FILE PHOTO: Federal Reserve Governor Lisa Cook attends the Federal Reserve Bank of Kansas City's 2025 Jackson Hole economic symposium, "Labor Markets in Transition: Demographics, Productivity, and Macroeconomic Policy" in Jackson Hole, Wyoming, U.S., August 23, 2025. REUTERS/Jim Urquhart/File Photo

By Andrew Chung

(Reuters) -Federal Reserve Governor Lisa Cook urged the U.S. Supreme Court on Thursday to reject Donald Trump's attempt to fire her, telling the justices the Republican president's unprecedented move would destroy the central bank's independence and disrupt financial markets.

Lawyers for Cook filed a written response opposing the Justice Department's September 18 emergency request to lift a federal judge's order that blocked Trump from immediately removing Cook, an appointee of Democratic former President Joe Biden, while her legal challenge continues.

Granting Trump's request, her lawyers told the Supreme Court, "would eviscerate the Federal Reserve's longstanding independence, upend financial markets and create a blueprint for future presidents to direct monetary policy based on their political agendas and election calendars."

Washington-based U.S. District Judge Jia Cobb ruled on September 9 that Trump's claims that Cook committed mortgage fraud before taking office - allegations that Cook denies - likely were not sufficient grounds for removal under the 1913 law that created the Fed.

The U.S. Court of Appeals for the District of Columbia Circuit in a 2-1 ruling on September 15 denied the administration's request to put Cobb's order on hold, ruling that Cook likely was denied due process in violation of the U.S. Constitution's Fifth Amendment.

In Thursday's filing, Cook's lawyers said the Supreme Court is likely to agree that Trump has not met the legal standard for removing Cook with "manufactured charges based on conduct that predates her service on the Board."

Cook, the first Black woman to serve as a Fed governor, sued Trump in August after the president announced he would remove her. Cook has said the claims made by Trump against her did not give the president the legal authority to remove her and were a pretext to fire her for her monetary policy stance.

Cook's filing echoed the warnings made in a filing to the Supreme Court earlier on Thursday by a group of 18 former U.S. Federal Reserve officials, Treasury secretaries and other top economic officials who served under presidents from both parties.

The group included the past three Fed chairs - Janet Yellen, Ben Bernanke and Alan Greenspan - as well as former Treasury secretaries Henry Paulson, Lawrence Summers, Jacob Lew, Timothy Geithner and Robert Rubin. They argued in a brief that letting the president remove Cook while her legal challenge to Trump's action is ongoing would threaten the Fed's independence and erode public confidence in it.

'JUDICIAL INTERFERENCE'

In its filing to the court last week, the Justice Department wrote, "This application involves yet another case of improper judicial interference with the President's removal authority - here, interference with the President's authority to remove members of the Federal Reserve Board of Governors for cause."

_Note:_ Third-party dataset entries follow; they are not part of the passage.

Lemma lc_paso_registros (año : Z) (st : LimpiarCsv.estado) (row : fila) :
  let st' := LimpiarCsv.paso año st row in
  LimpiarCsv.registros st' = LimpiarCsv.registros st \/
  exists r,
    LimpiarCsv.registros st' = LimpiarCsv.registros st ++ [r] /\
    LimpiarCsv.candidatos row !! 0%nat = Some (LimpiarCsv.Cedula r) /\
    LimpiarCsv.Codigo_Estudiante r = default [] (LimpiarCsv.candidatos row !! 1%nat).
Proof.
  unfold LimpiarCsv.paso.
  destruct (lc_escanear_ids row) as [Hc Hk].
  fold (LimpiarCsv.candidatos row) in Hc, Hk.
  repeat match goal with
         | |- context [if ?b then _ else _] => destruct b; simpl; auto
         | |- context [match ?x with _ => _ end] => destruct x eqn:?; simpl; auto
         end;
  right; eexists; (split; [reflexivity|]); simpl; split; [congruence|].
  all: rewrite <- Hk; reflexivity.
Qed.

(** C2.  In both scripts the scan of a row classifies as the identity number
    the first value, in column order, that is made of digits only and has 6
    to 12 characters (in egresados_posgrados.py: and is not a period
    literal), and as the student code the second such value; a student
    record of the row carries that identity number, and a row without such
    a value adds no record. *)
Theorem C2_first_numeric_value_is_id :
  (forall row : fila,
      EgresadosPosgrados.cedula_encontrada (EgresadosPosgrados.escanear row)
        = EgresadosPosgrados.candidatos row !! 0%nat /\
      EgresadosPosgrados.codigo_encontrado (EgresadosPosgrados.escanear row)
        = EgresadosPosgrados.candidatos row !! 1%nat) /\
  (forall (cedulas : gset str) (año : Z) (st : EgresadosPosgrados.estado) (row : fila),
      let st' := EgresadosPosgrados.paso cedulas año st row in
      (EgresadosPosgrados.candidatos row = [] ->
       EgresadosPosgrados.resultados st' = EgresadosPosgrados.resultados st) /\
      (EgresadosPosgrados.resultados st' = EgresadosPosgrados.resultados st \/
       exists r,
         EgresadosPosgrados.resultados st' = EgresadosPosgrados.resultados st ++ [r] /\
         EgresadosPosgrados.candidatos row !! 0%nat
           = Some (EgresadosPosgrados.Identificacion r))) /\
  (forall row : fila,
      LimpiarCsv.cedula_encontrada (LimpiarCsv.escanear row)
        = LimpiarCsv.candidatos row !! 0%nat /\
      LimpiarCsv.codigo_encontrado (LimpiarCsv.escanear row)
        = LimpiarCsv.candidatos row !! 1%nat) /\
  (forall (año : Z) (st : LimpiarCsv.estado) (row : fila),
      let st' := LimpiarCsv.paso año st row in
      (LimpiarCsv.candidatos row = [] ->
       LimpiarCsv.registros st' = LimpiarCsv.registros st) /\
      (LimpiarCsv.registros st' = LimpiarCsv.registros st \/
       exists r,
         LimpiarCsv.registros st' = LimpiarCsv.registros st ++ [r] /\
         LimpiarCsv.candidatos row !! 0%nat = Some (LimpiarCsv.Cedula r) /\
         LimpiarCsv.Codigo_Estudiante r
           = default [] (LimpiarCsv.candidatos row !! 1%nat))).
Proof.
  split; [|split; [|split]].
  - intros row. rewrite eg_candidatos_parece_cedula. apply eg_escanear_ids.
  - intros cedulas año st row st'. split.
    + intros Hnil.
      destruct (eg_paso_resultados cedulas año st row) as [H|[r [_ H]]]; [exact H|].
      rewrite Hnil in H. discriminate.
    + apply eg_paso_resultados.
  - intros row. apply lc_escanear_ids.
  - intros año st row st'. split.
    + intros Hnil.
      destruct (lc_paso_registros año st row) as [H|[r [_ [H _]]]]; [exact H|].
      rewrite Hnil in H. discriminate.
    + apply lc_paso_registros.
Qed.

(** The scan on a row of the shape the source describes:
    [;NOMBRE;;;;;;CEDULA;;CODIGO;GRUPO]. *)
Example eg_escanear_ex :
  let row := mkFila None [Some (lit "PEREZ GOMEZ JUAN"); None; Some (lit " 1088123456 ");
                          None; Some (lit "202110345"); Some (lit "12")] in
  EgresadosPosgrados.cedula_encontrada (EgresadosPosgrados.escanear row)
    = Some (lit "1088123456") /\
  EgresadosPosgrados.codigo_encontrado (EgresadosPosgrados.escanear row)
    = Some (lit "202110345") /\
  EgresadosPosgrados.nombre_encontrado (EgresadosPosgrados.escanear row)
    = Some (lit "PEREZ GOMEZ JUAN").
Proof. vm_compute. auto. Qed.

(** ** Program codes *)

(** limpiar_csv_posgrados.py returns the first word of exactly five digits,
    and nothing when there is none. *)
Lemma lc_extraer_codigo_some (texto c : str) :
  LimpiarCsv.extraer_codigo_programa (Some texto) = Some c ->
  In c (split (strip texto)) /\ isdigit c = true /\ length c = 5%nat.
Proof.
  unfold LimpiarCsv.extraer_codigo_programa. intros H.
  apply List.find_some in H. destruct H as [Hin H].
  apply andb_true_iff in H. destruct H as [Hd Hl].
  apply Nat.eqb_eq in Hl. auto.
Qed.

Lemma lc_extraer_codigo_none (texto : str) :
  LimpiarCsv.extraer_codigo_programa (Some texto) = None <->
  forall w, In w (split (strip texto)) -> ~ (isdigit w = true /\ length w = 5%nat).
Proof.
  unfold LimpiarCsv.extraer_codigo_programa. split.
  - intros H w Hin [Hd Hl].
    pose proof (List.find_none _ _ H w Hin) as Hn. simpl in Hn.
    rewrite Hd, Hl in Hn. discriminate.
  - intros H.
    destruct (List.find _ _) as [c|] eqn:E; [|reflexivity].
    apply List.find_some in E. destruct E as [Hin E].
    apply andb_true_iff in E. destruct E as [Hd Hl]. apply Nat.eqb_eq in Hl.
    exfalso. apply (H c Hin). auto.
Qed.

Congress included provisions in the law that created the Fed to shield the central bank from political interference. Under that law, Fed governors may be removed by a president only "for cause," though the law does not define the term nor establish procedures for removal. No president has ever removed a Fed governor, and the law has never been tested in court.

Trump has pursued a broad vision of presidential power since returning to office in January.

The Cook legal battle has ramifications for the Fed's ability to set interest rates without regard to the wishes of politicians, widely seen as critical to any central bank's ability to function independently to carry out tasks such as keeping inflation under control.

Trump this year has demanded that the Fed cut rates aggressively, berating Fed Chair Jerome Powell for his stewardship over monetary policy as the central bank focused on fighting inflation. Trump has called Powell a "numbskull," "incompetent" and a "stubborn moron."

Cook took part in the Fed's highly anticipated two-day meeting in Washington this month in which it decided to cut interest rates by a quarter of a percentage point, as policymakers responded to concerns about weakness in the job market. Cook was among those voting in favor of the cut.

Trump on August 25 said he was removing Cook from the Fed's Board of Governors, citing the allegations that, before joining the central bank in 2022, she falsified records to obtain favorable terms on a mortgage.

A loan estimate for an Atlanta home purchased by Cook shows that she had declared the property as a "vacation home," according to a document reviewed by Reuters, information that would appear to undercut the allegations against her.